日本映画専門チャンネルのサイトで実施されていたゴジラ総選挙。28作のうち最終決戦に残った4作が発表された模様。
第一次投票〜あなたが選ぶ!ベスト・オブ・ゴジラ〜|日本映画専門チャンネル
見事初期作品とVSシリーズに真っ二つ。わたしもVS世代なのでこの結果は嬉しい。24時を経過するごとに一回という形なら再投票が何度でも可能みたいなので、今度は東京しようかな? 一次投票のときは一作だけ選ぶというのは他の27作を見捨てるに等しい感触だったので投票しなかったんだけど、今度は投票しようかな? 全作品に(笑)
今回はは特撮ヲタ全開の考察記事。
配給会社の名前から一部ですでに"レジェゴジ"の略称も使われているアメリカ版新作「GODZILLA」(ちなみに1998年版は"トラゴジ")の公開がようやく目の前に迫ってきた。テレビはもちろん一般の雑誌や新聞にも"ゴジラ完全復活"などの見出しで取り上げられ、大きな話題となっているように見える。今まで日本のゴジラが復活しようとも目もくれなかったメディアがアメリカでやるとなった途端急に扱いが大きくなって「日本人総ゴジラファン」のように書くさまは、"ゴジラ復活"を願って尽力し、レジェゴジでもプロデューサーの一人として名を連ねている坂野義光氏(映画「ゴジラ対ヘドラ」の監督としても有名)の努力によるものであると分かっていても、一日本怪獣映画ファンとしてはやはりくやしいとも思うし、メディアの取り上げ方にもう一つ気にいらなさも感じる。
中でも第一作の扱いが、「反戦・反核のメッセージを込めた映画」扱いになっていることだ。これは大変遺憾。1954年度映画「ゴジラ」はそんな説教くさいメッセージ映画ではない、ガチな娯楽作品なのだ。このままでは「ゴジラ」は普通の人にとって視聴に抵抗のある、敷居の高い芸術作品になってしまう。それには抵抗したい。そこで今回は考察の名のもと、そういう勝手に「ゴジラ」をまつりあげようとする風潮の話の腰を折るエントリーを書きたいと思う。内容を知って言うことを前提に書いているので未見の人は何書いているか分からないだろうが勘弁。ゴジラの見方は一つではないということが本項のテーマだ。
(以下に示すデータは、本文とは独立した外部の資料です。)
(** * Fishnode layer 3: duplicate cache, receive and forward

    A shallow embedding of [fishnode.c] / [fishnode.h] (the [L3_IMPL] part):
    the packed header [struct L3_hdr], the chained hash table behind
    [insert_entry] / [get_timestamp], the callbacks
    [my_fishnode_l3_receive], [my_fish_l3_forward] and [my_fish_l3_send],
    the keyboard shell [keyboard_callback] and the argument handling of
    [main].

    Conventions of the model.
    - A frame is the byte buffer the [void *l3frame] pointer designates; the
      [int len] argument is a separate number, as in the C signature.  A
      header access on a buffer that holds fewer bytes than the header is
      undefined behaviour in C and [None] here.
    - Multi-byte header fields are loaded as the host loads them (the code
      uses no [ntohl]); the host is little-endian.
    - The libfish primitives the code calls through function pointers
      ([fish_l4.fish_l4_receive], [fish_l2.fish_l2_send],
      [fish_fcmp.send_fcmp_response]) are recorded as events, each with the
      contents of the buffer at the time of the call.  [fish_getaddress()] and
      [fish_fwd.longest_prefix_match] (the built-in one: [main] does not
      override it) are parameters.
    - Every call of [time(NULL)] is an input of the function that makes it. *)

From Stdlib Require Import ZArith Lia Strings.Byte.
From stdpp Require Import base option list strings.

Open Scope Z_scope.

(** ** C integer conversions *)

Module CInt.

Definition to_uint8 (z : Z) : Z := z mod 2 ^ 8.
Definition to_uint16 (z : Z) : Z := z mod 2 ^ 16.
Definition to_uint32 (z : Z) : Z := z mod 2 ^ 32.
(* size_t is 64 bits wide on the host. *)
Definition to_size_t (z : Z) : Z := z mod 2 ^ 64.
(* Conversion to a 32-bit int: reduction modulo 2^32 into
   [-2^31, 2^31). *)
Definition to_int (z : Z) : Z := (z + 2 ^ 31) mod 2 ^ 32 - 2 ^ 31.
なお、特撮に関しては前にも書いているので取り上げない。なにより劇場で見上げるような姿勢で大スクリーンを見るのと家のテレビやPC、まして見下ろす形で利用するノートPCでのDVDか何かで見る特撮映像ではそれだけで迫力が天と地の差になるからだ。くれぐれも劇場で見たハリウッド作品とノーパソでみた日本特撮を印象で比較して「アメリカのCGの方がずっと迫力がある」と評するようなマネはしないで欲しい。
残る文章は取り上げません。